The opportunities [for managing effectively here] are more than you can cope with-pretty unlimited. The problem is you don't take the time to assess them and set priorities for them. You see an opportunity and jump at it. Only later do you recognize that you could have spent your time and resources better. But maybe you shouldn't worry about it too much or you wouldn't do as much. If something sounds good to me, my tendency is to say, let’s go! Nobody has unlimited resources-money, certificates-of-need-but that's relatively minor.
I probably wait too long to make necessary personnel changes. I hate to confront this type of decision and will procrastinate in a situation that is obvious, hoping for a miracle to occur. I may be a little too easygoing, not being emphatic when I feel emphatic about something, leaving my associates uncertain. Sometimes they say that- which they are unclear about where I stand or what I want.
I have become better able to assess and deal with a situation in a short period of time. That's experience! I have a feeling that in most situations that affect this hospital I can, in a brief period of time, assess accurately the significance of what I have observed and feel confident of what to do about it. It's a feeling I didn't have in the beginning. It's dangerous because it may not be justified and I may jump to conclusions that in the past I might have been more thoughtful about. A degree of inflexibility in approaching things can also develop, which is why someone maybe shouldn't stay in the job for 20 years. There are tremendous advantages to staying-you know the job- but maybe that keeps you from thinking generally or flexibly or creatively about what ought to be done.
We control costs in the budget process, set realistic targets and monitor them. If revenues are lower because occupancy is lower, we try to alter the expense side to bring it closer. If you don't want to cut quality or standards, there comes a limit, unless you're going broke. What I've learned from bitter experience is that, once you cut personnel, you run the risk of a snowball effect. This is particularly true in nursing. The others quit-There's no way we can carry that load-and they can get a job somewhere else.

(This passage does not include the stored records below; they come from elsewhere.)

(** The documents' display names and bytes. *)
Context (documents : list (string * list Z)).

Definition isValidBatchDocumentCount (count : nat) : bool := (1 <=? count)%nat && (count <=? 12)%nat.

Record BatchSignRow := mkRow { row_displayName : string; row_signed : Signed; row_code : Err.ErrorCode }.

Definition unsigned : Signed := mkSigned [] EmptyString EmptyString false false.

Definition mapRowStatus (s : SignStatus) : Err.ErrorCode :=
  match s with
  | SgAuthFailed => Err.CredentialWrong
  | SgCardBlocked => Err.CredentialBlocked
  | s => mapSignStatus s
  end.

Definition isHaltingStatus (s : SignStatus) : bool :=
  bool_decide (s = SgAuthFailed) || bool_decide (s = SgCardBlocked).

Definition summarizeBatch (names : list string) : string :=
  let out := pretty (N.of_nat (length names)) +:+ (if (length names =? 1)%nat then " document" else " documents") in
  let shown := take 3 names in
  match shown with
  | [] => out
  | _ => out +:+ ": " +:+ String.concat ", " shown +:+
         (if (length shown <? length names)%nat
          then " (+" +:+ pretty (N.of_nat (length names - length shown)) +:+ " more)" else "")
  end.

Definition batchProvider (req : AuthRequirement) : M CredentialResult :=
  let names := map fst documents in
  let o := plainOptions depsRequester "signature-batch" in
  served (λ req, match purpose req with
    | Credentials.Signing =>
        held ← gets (batchPin ∘ own);
        match held with
        | Some v => mret (ROk [(kindToken PPin, v)])
        | None => pinProvider (λ v, s ← gets (pinWiped ∘ own); modify (onOwn (setPin (Some v) s)))
                    (withDocuments (summarizeBatch names) names o) req
        end
    | OtherPurpose => channelProvider o req
    end) req.

(** The loop's variables besides the rows: how many were signed, the last code, and the
    code the batch halted with. *)
Record BatchState := mkBatch { successCount : nat; lastCode : Err.ErrorCode; halted : option Err.ErrorCode }.

(** Why a document was not signed: the code, and whether the batch halts. *)
Definition classify (st : SignStatus) : M (Err.ErrorCode * bool) :=
  f ← theFlags;
  if helperTooOld f then mret (Err.CapabilityMissing, true)
  else if prompterFailed f then mret (Err.PrompterError, true)
  else if entryExpired f then mret (Err.EntryExpired, true)
  else if isHaltingStatus st then
    evict;;
    emit EClearPace;;
    mret (mapRowStatus st, true)
  else mret (mapRowStatus st, false).

(** One document: [None] ends the batch as cancelled. *)
Definition signOne (signCands : CandidateList) (i : nat) (doc : string * list Z) (b : BatchState) :
  M (option (BatchSignRow * BatchState)) :=
  match halted b with
  | Some haltCode => mret (Some (mkRow doc.1 unsigned haltCode, mkBatch (successCount b) haltCode (Some haltCode)))
  | None =>
      c ← isCancelled;
      if c : bool then mret None
      else
        let p := mkSignParams (sp_certId params) doc.2 (sp_format params) (sp_level params) (sp_packaging params)
          (sp_allowExpired params) doc.1 (sp_reason params) (sp_location params) (sp_tsaUrl params) (sp_visual params) in
        emit (ESign p signCands);;
        walk batchProvider (signer i p).1;;
        let out := (signer i p).2 in
        c ← if decide (so_status out = SgCancelled) then mret true else isCancelled;
        if c : bool then mret None
        else match so_status out with
             | SgOk =>
                 when (isQualifiedSignLevel (so_resolvedLevel out)) (setPhase Operations.Timestamping);;
                 mret (Some (mkRow doc.1 (signedOf out) Err.None_, mkBatch (S (successCount b)) Err.None_ None))
             | st =>
                 '(code, halts) ← classify st;
                 mret (Some (mkRow doc.1 unsigned code,
                   mkBatch (successCount b) code (if halts : bool then Some code else None)))
             end
  end.

Fixpoint signDocuments (signCands : CandidateList) (i : nat) (docs : list (string * list Z)) (b : BatchState) :
  M (option (list BatchSignRow * BatchState)) :=
  match docs with
  | [] => mret (Some ([], b))
  | doc :: docs =>
      r ← signOne signCands i doc b;
      match r with
      | None => mret None
      | Some (row, b) =>
          rest ← signDocuments signCands (S i) docs b;
          mret ('(rows, b) ← rest; Some (row :: rows, b))
      end
  end.

Definition batchRun (candidates : CandidateList) : M (Result (list BatchSignRow)) :=
  c ← isCancelled;
  if c : bool then mret makeCancelled
  else
    r ← signDocuments (signingCandidates candidates) 0 documents (mkBatch 0 Err.None_ None);
    mret match r with
    | None => makeCancelled
    | Some (rows, b) =>
        if (0 <? successCount b)%nat then mkResult FOk Err.None_ (Some rows) [] "op.ok" "Batch signature produced"
        else mkResult FError (lastCode b) (Some rows) [] "op.sign_failed" "No document in the batch was signed"
    end.

(** [BatchPinHolder::wipe], run by a scope guard on every way out. *)
Definition wipePin : M unit := modify (onOwn (setPin None true)).

Definition batchSign : M (Result (list BatchSignRow)) :=
  r ← (if negb (isValidBatchDocumentCount (length documents))
       then mret (mkResult FInvalidRequest Err.None_ None [] "op.invalid_request" "Batch document count must be between 1 and 12")
       else opened (λ candidates, freshRun;; scoped (batchRun candidates)));
  wipePin;;
  mret r.

End Batch.

(** ** Changing a PIN ([PinChangeFlow]) and activating a key ([KeyActivationFlow]) *)

(** [Plugin::PINResult]. *)
Record PINResult := mkPINResult {
  pr_outcome : Records.PINResultOutcome; pr_retriesLeft : option Z; pr_blocked : bool }.

Record CredentialOpResult := mkOpResult {
  op_outcome : Cred.CredentialOutcome; op_retriesLeft : option Z; op_blocked : bool }.

Definition resultWith (o : Cred.CredentialOutcome) : CredentialOpResult := mkOpResult o None false.

Definition mapPinResult (lm : PINResult) : CredentialOpResult :=
  mkOpResult (Records.toCredentialOutcome (pr_outcome lm)) (pr_retriesLeft lm) (pr_blocked lm).

Record PinManageRequest := mkPinManage { pm_pinId : string; pm_verb : string; pm_activateKey : bool }.

Definition isKnownVerb (verb : string) : bool :=
  String.eqb verb "change" || String.eqb verb "unblock" || String.eqb verb "activate_pin".

(** The position of the addressed record, which the code keeps as a pointer. *)
Definition findRecord (snapshot : option Records.CredentialSnapshot) (pinId : string) :
  option (nat * Records.CredentialRecord) :=
  s ← snapshot; list_find (λ r, Records.id r = pinId) (Records.records s).

Definition validatePinManageRequest (r : PinManageRequest) (snapshot : option Records.CredentialSnapshot) :
  result Broker.EntryError unit :=
  if negb (isKnownVerb (pm_verb r)) then Err Broker.UnknownVerb
  else if pm_activateKey r && negb (String.eqb (pm_verb r) "activate_pin") then Err Broker.InvalidCombination
  else match findRecord snapshot (pm_pinId r), snapshot with
       | Some (i, record), Some s =>
           if existsb (λ '(j, other), negb (j =? i)%nat && String.eqb (Records.label other) (Records.label record))
                (imap pair (Records.records s))
           then Err Broker.AmbiguousCredential else Ok tt
       | _, _ => Err Broker.UnknownCredential
       end.

(** The post-mutation rule: what was cached of a card that was reached is dropped. *)
Definition dropReads : M unit :=
  change (onSnapshots (SnapshotCache.invalidate cardKey));;
  change (onReads (ReadCache.invalidate cardKey)).

Definition bounded (o : PromptOptions) (record : Records.CredentialRecord) (positive : bool) : PromptOptions :=
  let bound l old := match l with Some n => if positive && (n <=? 0) then old else u32 n | None => old end in
  mkOptions (description o) (requester o) (artifact o) (cardLabel o) (pinLabel o)
    (bound (Records.minLength record) (Credentials.minLength o)) (bound (Records.maxLength record) (Credentials.maxLength o))
    (artifacts o) (attempt o) (lastError o) (altKinds o) (promptId o) (promptReader o) (deadlineMs o) (altDeadlineMs o).

Definition withLabels (card pin : string) (o : PromptOptions) : PromptOptions :=
  mkOptions (description o) (requester o) (artifact o) card pin (Credentials.minLength o) (Credentials.maxLength o)
    (artifacts o) (attempt o) (lastError o) (altKinds o) (promptId o) (promptReader o) (deadlineMs o) (altDeadlineMs o).

(** The flags of the channel prompts other than a failed prompter are not wired here. *)
Abbreviation mutationProvider := (readProvider (mkWiring false false false false) false false plain).

Section PinChange.
Context (changePIN : CandidateList → string → Secret → Secret → list SeamStep * PINResult).
Context (readerName : string) (snapshot : option Records.CredentialSnapshot) (request : PinManageRequest).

The way we influence quality from this office is to constantly emphasize to the chiefs that quality is their primary responsibility at this hospital. What are they going to do about low performers? Prevention is most important. Don't bring anyone on the staff that hasn't been checked out carefully. That's why we tend to keep our own; we run the risk of inbreeding because we want known quantities. It's not a bad system. Actually, to call it inbreeding is not correct. There are two periods of mix and change: when students come to medical school and when interns are chosen.
Everyone thinks that what's coming will be different from what's happened. I don't know that that's so. Changes may be great, but not that different in terms of the challenges hospital directors confront. When I took this job, no one asked questions; you gave them the bill, and they made up the difference. That lasted three years. Then we got cost-containment regulations, which hit hard by the middle 1970s. That was a worse period than the present.